Lemma scan_parts_total (parts : list json) :
  no_null parts ->
  forall i j w, exists ps w', scan_parts st i j parts w = (Some ps, w').
Proof.
  induction 1 as [|part rest Hpart _ IH]; intros i j w; simpl; [eauto|].
  rewrite Hpart. destruct (image_part_upload st part w) as [r1 w1].
  destruct (file_part_upload st part w1) as [r2 w2].
  destruct (IH i (S j) w2) as (ps & w' & ->). simpl. eauto.
Qed.

Lemma scan_messages_total (messages : list json) :
  Forall message_without_null messages ->
  forall i w, exists ps w', scan_messages st i messages w = (Some ps, w').
Proof.
  induction 1 as [|message rest [Hm Hparts] _ IH]; intros i w; simpl; [eauto|].
  rewrite Hm.
  assert (exists pushed w1,
             match prop message "content" with
             | Some (JArr parts) => scan_parts st i 0 parts w
             | _ => (Some [], w)
             end = (Some pushed, w1)) as (pushed & w1 & ->).
  { destruct (prop message "content") as [[| | | |parts|]|]; eauto.
    by apply scan_parts_total. }
  destruct (IH (S i) w1) as (ps & w' & ->). simpl. eauto.
Qed.

(** The continuations of the promises of a message scan change each part
    on its own and nothing else. *)
Lemma scan_messages_settle (messages : list json) :
  forall pre w ps w',
  scan_messages st (length pre) messages w = (Some ps, w') ->
  exists messages',
    foldl settle_message_promise (pre ++ messages) ps = pre ++ messages'
    /\ Forall2 (message_outcome st w w') messages messages'.
Proof.
  induction messages as [|message rest IH]; intros pre w ps w' Hscan; simpl in Hscan.
  - injection Hscan as <- <-. exists []. by split.
  - destruct (is_null message) eqn:Hm; [done|].
    pose proof (scan_messages_extends [message] (length pre) w) as Hext.
    simpl in Hext. rewrite Hm in Hext. clear Hm.
    destruct (match prop message "content" with
              | Some (JArr parts) => scan_parts st (length pre) 0 parts w
              | _ => (Some [], w)
              end) as [[pushed|] w1] eqn:Hhere; [|done].
    simpl in Hext.
    pose proof (scan_messages_extends rest (S (length pre)) w1) as Hext'.
    destruct (scan_messages st (S (length pre)) rest w1) as [[more|] w2] eqn:Hrest;
      [|done].
    simpl in Hext'.
    injection Hscan as <- <-. rewrite foldl_app.
    assert (exists message',
               foldl settle_message_promise (pre ++ message :: rest) pushed
               = (pre ++ [message']) ++ rest
               /\ message_outcome st w w2 message message') as (message' & -> & Hout).
    { unfold message_outcome, prop in *.
      destruct message as [| | | |items|mfs];
        try (injection Hhere as <- <-; eexists; by rewrite <- app_assoc).
      destruct (get_prop "content" mfs) as [[| | | |parts|]|] eqn:Hc;
        try (injection Hhere as <- <-; eexists; by rewrite <- app_assoc).
      destruct (scan_parts_settle parts [] mfs pre rest w pushed w1 Hc Hhere)
        as (parts' & -> & Hall).
      eexists. rewrite <- app_assoc. split; [done|]. exists parts'.
      split; [done|]. eapply Forall2_impl; [exact Hall|].
      intros ??. by apply (message_part_outcome_later w w1 w2). }
    destruct (IH (pre ++ [message']) w1 more w2) as (messages' & -> & Hall).
    { rewrite length_app. simpl. by rewrite Nat.add_1_r. }
    exists (message' :: messages'). rewrite <- app_assoc. split; [done|].
    constructor; [done|]. eapply Forall2_impl; [exact Hall|].
    intros ??. by apply (message_outcome_earlier w w1 w2).
Qed.

End ScanFacts.

(** ** The loops of the walk *)
Section WalkLoopFacts.
Import Walk.
Context (st : storage).

(** The walk of an array is the loop over its elements. *)
Lemma walk_array (items : list json) (filename mimeType : option json) (w : world) :
  replaceBase64InObject st (JArr items) filename mimeType w
  = let '(items', w') := walk_each st filename mimeType items w in (JArr items', w').
Proof.
  set (rhs := let '(items', w') := walk_each st filename mimeType items w in
              (JArr items', w')).
  simpl.
  lazymatch goal with
  | |- context [?each items w] =>
      assert (forall l w0, each l w0 = walk_each st filename mimeType l w0) as Heach
  end.
  { induction l as [|item r IH]; intros w0; [done|]. simpl.
    destruct (replaceBase64InObject st item filename mimeType w0) as [item' w1].
    by rewrite IH. }
  by rewrite Heach.
Qed.

(** The walk of an object is the loop over its properties. *)
Lemma walk_object (fs : props json) (filename mimeType : option json) (w : world) :
  replaceBase64InObject st (JObj fs) filename mimeType w
  = let '(result, w') := walk_entries st fs filename mimeType fs [] w in
    (JObj result, w').
Proof.
  set (rhs := let '(result, w') := walk_entries st fs filename mimeType fs [] w in
              (JObj result, w')).
  simpl.
  lazymatch goal with
  | |- context [?entries fs [] w] =>
      assert (forall l result w0,
                entries l result w0 = walk_entries st fs filename mimeType l result w0)
        as Hentries
  end.
  { induction l as [|[key value] r IH]; intros result w0; [done|]. simpl.
    destruct (replaceBase64InObject st value filename _ w0) as [value' w1].
    by rewrite IH. }
  by rewrite Hentries.
Qed.

Lemma set_prop_fresh {V} (k : string) (v : V) (fs : props V) :
  k ∉ keys fs -> set_prop k v fs = fs ++ [(k, v)].
Proof.
  induction fs as [|[k' v'] fs IH]; [done|]. simpl.
  intros [Hne Hin]%not_elem_of_cons.
  rewrite bool_decide_false by done. by rewrite IH.
Qed.

Lemma assign_result_fresh (k : string) (v : json) (result : props json) :
  k <> "__proto__" -> k ∉ keys result ->
  assign_result k v result = result ++ [(k, v)].
Proof.
  intros Hp Hk. unfold assign_result. rewrite bool_decide_false by done.
  by apply set_prop_fresh.
Qed.


Lemma plain_keys_obj (fs : props json) :
  plain_keys (JObj fs) = true ->
  NoDup (keys fs) /\ ("__proto__" ∉ keys fs)
  /\ Forall (fun p => plain_keys p.2 = true) fs.
Proof.
  simpl. intros [[H1 H2]%andb_true_iff H3]%andb_true_iff.
  apply bool_decide_eq_true in H1, H2. split; [done|]. split; [done|].
  apply Forall_forall. intros p Hp. rewrite forallb_forall in H3.
  by apply H3, list_elem_of_In.
Qed.

Lemma forallb_Forall {X} (f : X -> bool) (l : list X) :
  forallb f l = true <-> Forall (fun x => f x = true) l.
Proof.
  rewrite forallb_forall, Forall_forall. split; intros H x Hx; apply H;
    by apply list_elem_of_In.
Qed.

Aim of the task: An accurate, complete transcription of the records above is needed.

The completed task:
Lemma scan_parts_total (parts : list json) :
  no_null parts ->
  forall i j w, exists ps w', scan_parts st i j parts w = (Some ps, w').
Proof.
  induction 1 as [|part rest Hpart _ IH]; intros i j w; simpl; [eauto|].
  rewrite Hpart. destruct (image_part_upload st part w) as [r1 w1].
  destruct (file_part_upload st part w1) as [r2 w2].
  destruct (IH i (S j) w2) as (ps & w' & ->). simpl. eauto.
Qed.

Lemma scan_messages_total (messages : list json) :
  Forall message_without_null messages ->
  forall i w, exists ps w', scan_messages st i messages w = (Some ps, w').
Proof.
  induction 1 as [|message rest [Hm Hparts] _ IH]; intros i w; simpl; [eauto|].
  rewrite Hm.
  assert (exists pushed w1,
             match prop message "content" with
             | Some (JArr parts) => scan_parts st i 0 parts w
             | _ => (Some [], w)
             end = (Some pushed, w1)) as (pushed & w1 & ->).
  { destruct (prop message "content") as [[| | | |parts|]|]; eauto.
    by apply scan_parts_total. }
  destruct (IH (S i) w1) as (ps & w' & ->). simpl. eauto.
Qed.

(** The continuations of the promises of a message scan change each part
    on its own and nothing else. *)
Lemma scan_messages_settle (messages : list json) :
  forall pre w ps w',
  scan_messages st (length pre) messages w = (Some ps, w') ->
  exists messages',
    foldl settle_message_promise (pre ++ messages) ps = pre ++ messages'
    /\ Forall2 (message_outcome st w w') messages messages'.
Proof.
  induction messages as [|message rest IH]; intros pre w ps w' Hscan; simpl in Hscan.
  - injection Hscan as <- <-. exists []. by split.
  - destruct (is_null message) eqn:Hm; [done|].
    pose proof (scan_messages_extends [message] (length pre) w) as Hext.
    simpl in Hext. rewrite Hm in Hext. clear Hm.
    destruct (match prop message "content" with
              | Some (JArr parts) => scan_parts st (length pre) 0 parts w
              | _ => (Some [], w)
              end) as [[pushed|] w1] eqn:Hhere; [|done].
    simpl in Hext.
    pose proof (scan_messages_extends rest (S (length pre)) w1) as Hext'.
    destruct (scan_messages st (S (length pre)) rest w1) as [[more|] w2] eqn:Hrest;
      [|done].
    simpl in Hext'.
    injection Hscan as <- <-. rewrite foldl_app.
    assert (exists message',
               foldl settle_message_promise (pre ++ message :: rest) pushed
               = (pre ++ [message']) ++ rest
               /\ message_outcome st w w2 message message') as (message' & -> & Hout).
    { unfold message_outcome, prop in *.
      destruct message as [| | | |items|mfs];
        try (injection Hhere as <- <-; eexists; by rewrite <- app_assoc).
      destruct (get_prop "content" mfs) as [[| | | |parts|]|] eqn:Hc;
        try (injection Hhere as <- <-; eexists; by rewrite <- app_assoc).
      destruct (scan_parts_settle parts [] mfs pre rest w pushed w1 Hc Hhere)
        as (parts' & -> & Hall).
      eexists. rewrite <- app_assoc. split; [done|]. exists parts'.
      split; [done|]. eapply Forall2_impl; [exact Hall|].
      intros ??. by apply (message_part_outcome_later w w1 w2). }
    destruct (IH (pre ++ [message']) w1 more w2) as (messages' & -> & Hall).
    { rewrite length_app. simpl. by rewrite Nat.add_1_r. }
    exists (message' :: messages'). rewrite <- app_assoc. split; [done|].
    constructor; [done|]. eapply Forall2_impl; [exact Hall|].
    intros ??. by apply (message_outcome_earlier w w1 w2).
Qed.

End ScanFacts.

(** ** The loops of the walk *)
Section WalkLoopFacts.
Import Walk.
Context (st : storage).

(** The walk of an array is the loop over its elements. *)
Lemma walk_array (items : list json) (filename mimeType : option json) (w : world) :
  replaceBase64InObject st (JArr items) filename mimeType w
  = let '(items', w') := walk_each st filename mimeType items w in (JArr items', w').
Proof.
  set (rhs := let '(items', w') := walk_each st filename mimeType items w in
              (JArr items', w')).
  simpl.
  lazymatch goal with
  | |- context [?each items w] =>
      assert (forall l w0, each l w0 = walk_each st filename mimeType l w0) as Heach
  end.
  { induction l as [|item r IH]; intros w0; [done|]. simpl.
    destruct (replaceBase64InObject st item filename mimeType w0) as [item' w1].
    by rewrite IH. }
  by rewrite Heach.
Qed.

(** The walk of an object is the loop over its properties. *)
Lemma walk_object (fs : props json) (filename mimeType : option json) (w : world) :
  replaceBase64InObject st (JObj fs) filename mimeType w
  = let '(result, w') := walk_entries st fs filename mimeType fs [] w in
    (JObj result, w').
Proof.
  set (rhs := let '(result, w') := walk_entries st fs filename mimeType fs [] w in
              (JObj result, w')).
  simpl.
  lazymatch goal with
  | |- context [?entries fs [] w] =>
      assert (forall l result w0,
                entries l result w0 = walk_entries st fs filename mimeType l result w0)
        as Hentries
  end.
  { induction l as [|[key value] r IH]; intros result w0; [done|]. simpl.
    destruct (replaceBase64InObject st value filename _ w0) as [value' w1].
    by rewrite IH. }
  by rewrite Hentries.
Qed.

Lemma set_prop_fresh {V} (k : string) (v : V) (fs : props V) :
  k ∉ keys fs -> set_prop k v fs = fs ++ [(k, v)].
Proof.
  induction fs as [|[k' v'] fs IH]; [done|]. simpl.
  intros [Hne Hin]%not_elem_of_cons.
  rewrite bool_decide_false by done. by rewrite IH.
Qed.

Lemma assign_result_fresh (k : string) (v : json) (result : props json) :
  k <> "__proto__" -> k ∉ keys result ->
  assign_result k v result = result ++ [(k, v)].
Proof.
  intros Hp Hk. unfold assign_result. rewrite bool_decide_false by done.
  by apply set_prop_fresh.
Qed.


Lemma plain_keys_obj (fs : props json) :
  plain_keys (JObj fs) = true ->
  NoDup (keys fs) /\ ("__proto__" ∉ keys fs)
  /\ Forall (fun p => plain_keys p.2 = true) fs.
Proof.
  simpl. intros [[H1 H2]%andb_true_iff H3]%andb_true_iff.
  apply bool_decide_eq_true in H1, H2. split; [done|]. split; [done|].
  apply Forall_forall. intros p Hp. rewrite forallb_forall in H3.
  by apply H3, list_elem_of_In.
Qed.

Lemma forallb_Forall {X} (f : X -> bool) (l : list X) :
  forallb f l = true <-> Forall (fun x => f x = true) l.
Proof.
  rewrite forallb_forall, Forall_forall. split; intros H x Hx; apply H;
    by apply list_elem_of_In.
Qed.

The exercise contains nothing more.